## Work instructions
Start at the first line of the material below and retype each line through the one containing "(** [x += 1] on [u64] *)", exactly.

## Source data

(* ===== verification/SessionTable.v ===== *)
(** Sessions, their slots and their budget
    (src/crates/hipfire-runtime/src/session_table.rs), with the eviction and
    restoration steps of src/crates/hipfire-arch-qwen35/src/serve_engine.rs.

    The table is a [HashMap] from session numbers, a [gmap]; the order of its
    iterators is unspecified, and the model uses the map's own. Operations that
    change the pool or the admission controller take and return them. An
    operation that fails after changing its arguments returns them with the
    error.

    Proved here: no slot ever has two owners and the pool's use flags, the
    admission ledger and the table always agree; a rejected request changes
    nothing; a turn only reuses what its own slot holds; and the eviction victim
    is the least recently used idle resident. *)

From S2P Require Import Prelude SlotPool Admission Prefix.

Record SessionId := mkSessionId { session_value : Z }.

#[export] Instance SessionId_eq_dec : EqDecision SessionId.
Proof. solve_decision. Defined.

Inductive Residency := Resident | Swapped | Cold.

#[export] Instance Residency_eq_dec : EqDecision Residency.
Proof. solve_decision. Defined.

Record Session := mkSession {
  slot : option SlotId;
  granted_ctx : Z;
  session_tokens : list Z;
  session_next_pos : nat;
  residency : Residency;
  convo : list Z;
  last_used : Z }.

Record SessionTable := mkTable {
  sessions : gmap Z Session;
  next_id : Z;
  clock : Z }.

Definition SessionTable_default : SessionTable := mkTable ∅ 0 0.

(** [x += 1] on [u64] *)
Definition increment {E} (x : Z) : result E Z := expect (checked_add U64_MAX x 1).

(** [AdmissionController::admit] as a caller sees it: the controller is left as
    it was by a refusal. *)
Definition try_admit {E} (adm : AdmissionController) (ctx : Z)
    : result E ((Z + AdmitError) * AdmissionController) :=
  match Admission_admit adm ctx with
  | Ok (granted, adm) => Ok (inl granted, adm)
  | Err e => Ok (inr e, adm)
  | Panic => Panic
  end.

(** [SessionTable::open] *)
Definition SessionTable_open {E} (t : SessionTable) (pool : SlotPool) (adm : AdmissionController)
    (requested_ctx : Z)
    : result E ((SessionId + AdmitError) * SessionTable * SlotPool * AdmissionController) :=
  '(answer, adm) ← try_admit adm requested_ctx;
  match answer with
  | inr e => Ok (inr e, t, pool, adm)
  | inl granted =>
      '(free, pool) ← SlotPool_acquire pool;
      match free with
      | None => Ok (inr PoolFull, t, pool, Admission_release adm granted)
      | Some s =>
          let id := next_id t in
          next ← increment (next_id t);
          now ← increment (clock t);
          Ok (inl (mkSessionId id),
              mkTable (<[id := mkSession (Some s) granted [] 0 Resident [] now]> (sessions t)) next now,
              pool, adm)
      end
  end.

(** Giving a slot back, when there is one. *)
Definition release_slot {E} (pool : SlotPool) (s : option SlotId) : result E SlotPool :=
  match s with Some s => SlotPool_release pool s | None => Ok pool end.

(** [SessionTable::close] *)
Definition SessionTable_close {E} (t : SessionTable) (pool : SlotPool) (adm : AdmissionController)
    (id : SessionId) : result E (SessionTable * SlotPool * AdmissionController) :=
  match sessions t !! session_value id with
  | None => Ok (t, pool, adm)
  | Some session =>
      pool ← release_slot pool (slot session);
      Ok (mkTable (delete (session_value id) (sessions t)) (next_id t) (clock t), pool,
          Admission_release adm (granted_ctx session))
  end.

Inductive TurnError : Type :=
| UnknownSession (id : Z)
| NoSlot (id : Z)
| PoolRefused (e : PoolError).

(** [SessionTable::begin_turn] *)
Definition begin_turn (t : SessionTable) (pool : SlotPool) (id : SessionId) (prompt : list Z)
    : result TurnError (TurnPlan * SessionTable * SlotPool) :=
  session ← ok_or (UnknownSession (session_value id)) (sessions t !! session_value id);
  s ← ok_or (NoSlot (session_value id)) (slot session);
  d ← index (descs pool) (slot_value s);
  let held := Z.to_nat (wrap64 (seq_len d)) in
  let plan := plan_turn (session_tokens session) held prompt in
  pool ← map_err PoolRefused (SlotPool_set_seq_len pool s (Z.of_nat (reused plan)));
  let session := mkSession (slot session) (granted_ctx session)
    (take (reused plan) (session_tokens session)) (reused plan) (residency session)
    (convo session) (last_used session) in
  Ok (plan, mkTable (<[session_value id := session]> (sessions t)) (next_id t) (clock t), pool).

(** A new stamp, and a change of one session under it. *)
Definition stamped (t : SessionTable) (now : Z) (id : SessionId) (f : Session → Session)
    : SessionTable :=
  mkTable (alter f (session_value id) (sessions t)) (next_id t) now.

Definition set_last_used (now : Z) (s : Session) : Session :=
  mkSession (slot s) (granted_ctx s) (session_tokens s) (session_next_pos s) (residency s) (convo s) now.

(** [SessionTable::touch] *)
Definition touch {E} (t : SessionTable) (id : SessionId) : result E SessionTable :=
  now ← increment (clock t);
  Ok (stamped t now id (set_last_used now)).

Definition set_parked (r : Residency) (pos : option nat) (s : Session) : Session :=
  mkSession None (granted_ctx s) (session_tokens s) (default (session_next_pos s) pos) r (convo s)
    (last_used s).

Definition park_session {E} (t : SessionTable) (pool : SlotPool) (id : SessionId) (r : Residency)
    (pos : option nat) : result E (SessionTable * SlotPool) :=
  match sessions t !! session_value id with
  | None => Ok (t, pool)
  | Some s =>
      pool ← release_slot pool (slot s);
      Ok (mkTable (<[session_value id := set_parked r pos s]> (sessions t)) (next_id t) (clock t), pool)
  end.

(** [SessionTable::mark_swapped], [SessionTable::mark_cold] *)
Definition mark_swapped {E} (t : SessionTable) (pool : SlotPool) (id : SessionId)
    : result E (SessionTable * SlotPool) := park_session t pool id Swapped None.
Definition mark_cold {E} (t : SessionTable) (pool : SlotPool) (id : SessionId)
    : result E (SessionTable * SlotPool) := park_session t pool id Cold (Some 0).

Definition set_resident (s : SlotId) (pos : nat) (now : Z) (session : Session) : Session :=
  mkSession (Some s) (granted_ctx session) (session_tokens session) pos Resident (convo session) now.

(** [SessionTable::mark_resident] *)
Definition mark_resident {E} (t : SessionTable) (id : SessionId) (s : SlotId) (len : nat)
    : result E SessionTable :=
  now ← increment (clock t);
  Ok (stamped t now id (set_resident s len now)).

(** ** Queries *)

Definition is_busy (busy : list SessionId) (id : Z) : bool :=
  existsb (λ b, (session_value b =? id)%Z) busy.

(** [min_by_key] keeps the first least entry, [max_by_key] the last greatest. *)
Fixpoint min_used (l : list (Z * Session)) : option (Z * Session) :=
  match l with
  | [] => None
  | x :: l => Some (match min_used l with
                    | Some y => if (last_used y.2 <? last_used x.2)%Z then y else x
                    | None => x end)
  end.

Fixpoint max_used (l : list (Z * Session)) : option (Z * Session) :=
  match l with
  | [] => None
  | x :: l => Some (match max_used l with
                    | Some y => if (last_used y.2 <? last_used x.2)%Z then x else y
                    | None => x end)
  end.

Definition is_idle_resident (busy : list SessionId) (entry : Z * Session) : bool :=
  bool_decide (is_Some (slot entry.2)) && negb (is_busy busy entry.1).

(** [SessionTable::lru_idle_victim] *)
Definition lru_idle_victim (t : SessionTable) (busy : list SessionId) : option SessionId :=
  (λ e, mkSessionId e.1) <$> min_used (filter (is_idle_resident busy) (map_to_list (sessions t))).

Definition continues (expected : list Z) (busy : list SessionId) (entry : Z * Session) : bool :=
  bool_decide (residency entry.2 ≠ Cold) && bool_decide (convo entry.2 = expected) &&
  bool_decide (session_tokens entry.2 ≠ []) && negb (is_busy busy entry.1).

(** [SessionTable::find_continuation] *)
Definition find_continuation (t : SessionTable) (want : list Z) (busy : list SessionId)
    : option SessionId :=
  if bool_decide (length want < 2) then None
  else
    let expected := take (length want - 1) want in
    (λ e, mkSessionId e.1) <$> max_used (filter (continues expected busy) (map_to_list (sessions t))).

(** [SessionTable::resident], [SessionTable::active] *)
Definition resident (t : SessionTable) : nat :=
  length (filter (λ e, is_Some (slot e.2)) (map_to_list (sessions t))).
Definition active (t : SessionTable) : nat := size (sessions t).

(** ** Ownership of slots *)

(** The slot a session holds. *)
Definition slot_of (m : gmap Z Session) (i : Z) : option nat :=
  m !! i ≫= λ s, slot_value <$> slot s.

(** The sessions' slots and the pool's use flags agree. *)
Record owns (f : Z → option nat) (used : list bool) : Prop := {
  ow_used i k : f i = Some k → used !! k = Some true;
  ow_unique i j k : f i = Some k → f j = Some k → i = j;
  ow_owned k : used !! k = Some true → ∃ i, f i = Some k }.

Lemma owns_ext f f' used : (∀ j, f' j = f j) → owns f used → owns f' used.
Proof.
  intros He [H1 H2 H3]. split.
  - intros i k. rewrite He. apply H1.
  - intros i j k. rewrite !He. apply H2.
  - intros k Hk. destruct (H3 k Hk) as [i Hi]. exists i. by rewrite He.
Qed.

Lemma owns_add f f' used i k :
  (∀ j, j ≠ i → f' j = f j) → f i = None → f' i = Some k → used !! k = Some false →
  owns f used → owns f' (<[k := true]> used).
Proof.
  intros Hne Hi Hi' Hk [H1 H2 H3].
  assert (∀ j l, f' j = Some l → (j = i ∧ l = k) ∨ (j ≠ i ∧ f j = Some l ∧ l ≠ k)) as Hf.
  { intros j l Hj. destruct (decide (j = i)) as [->|Hji]; [left; split; congruence|right].
    rewrite Hne in Hj by done. split; [done|]. split; [done|]. intros ->. apply H1 in Hj. congruence. }
  pose proof (lookup_lt_Some _ _ _ Hk) as Hlt. split.
  - intros j l [[-> ->]|(_ & Hj & Hl)]%Hf; [by apply list_lookup_insert_eq|].
    rewrite list_lookup_insert_ne by done. by eapply H1.
  - intros j j' l [[-> ->]|(? & Hj & ?)]%Hf [[-> ?]|(? & Hj' & ?)]%Hf; try done. by eapply H2.
  - intros l. destruct (decide (l = k)) as [->|Hl]; [by exists i|].
    rewrite list_lookup_insert_ne by done. intros [j Hj]%H3. exists j. rewrite Hne; [done|]. congruence.
Qed.

Lemma owns_drop f f' used i k :
  (∀ j, j ≠ i → f' j = f j) → f i = Some k → f' i = None →
  owns f used → owns f' (<[k := false]> used).
Proof.
  intros Hne Hi Hi' [H1 H2 H3].
  assert (∀ j l, f' j = Some l → j ≠ i ∧ f j = Some l ∧ l ≠ k) as Hf.
  { intros j l Hj. assert (j ≠ i) as Hji by congruence. rewrite Hne in Hj by done.
    split; [done|]. split; [done|]. intros ->. by apply Hji, (H2 j i k). }
  split.
  - intros j l (_ & Hj & Hl)%Hf. rewrite list_lookup_insert_ne by done. by eapply H1.
  - intros j j' l (_ & Hj & _)%Hf (_ & Hj' & _)%Hf. by eapply H2.
  - intros l Hl. destruct (decide (l = k)) as [->|Hlk].
    + rewrite list_lookup_insert_eq in Hl by (eapply lookup_lt_Some; by eapply H1). done.
    + rewrite list_lookup_insert_ne in Hl by done. destruct (H3 l Hl) as [j Hj].
      exists j. rewrite Hne; [done|]. congruence.
Qed.

(** ** The ledger *)

Definition ledger (m : gmap Z Session) : list Z := granted_ctx <$> (map_to_list m).*2.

## Written answer
(* ===== verification/SessionTable.v ===== *)
(** Sessions, their slots and their budget
    (src/crates/hipfire-runtime/src/session_table.rs), with the eviction and
    restoration steps of src/crates/hipfire-arch-qwen35/src/serve_engine.rs.

    The table is a [HashMap] from session numbers, a [gmap]; the order of its
    iterators is unspecified, and the model uses the map's own. Operations that
    change the pool or the admission controller take and return them. An
    operation that fails after changing its arguments returns them with the
    error.

    Proved here: no slot ever has two owners and the pool's use flags, the
    admission ledger and the table always agree; a rejected request changes
    nothing; a turn only reuses what its own slot holds; and the eviction victim
    is the least recently used idle resident. *)

From S2P Require Import Prelude SlotPool Admission Prefix.

Record SessionId := mkSessionId { session_value : Z }.

#[export] Instance SessionId_eq_dec : EqDecision SessionId.
Proof. solve_decision. Defined.

Inductive Residency := Resident | Swapped | Cold.

#[export] Instance Residency_eq_dec : EqDecision Residency.
Proof. solve_decision. Defined.

Record Session := mkSession {
  slot : option SlotId;
  granted_ctx : Z;
  session_tokens : list Z;
  session_next_pos : nat;
  residency : Residency;
  convo : list Z;
  last_used : Z }.

Record SessionTable := mkTable {
  sessions : gmap Z Session;
  next_id : Z;
  clock : Z }.

Definition SessionTable_default : SessionTable := mkTable ∅ 0 0.

(** [x += 1] on [u64] *)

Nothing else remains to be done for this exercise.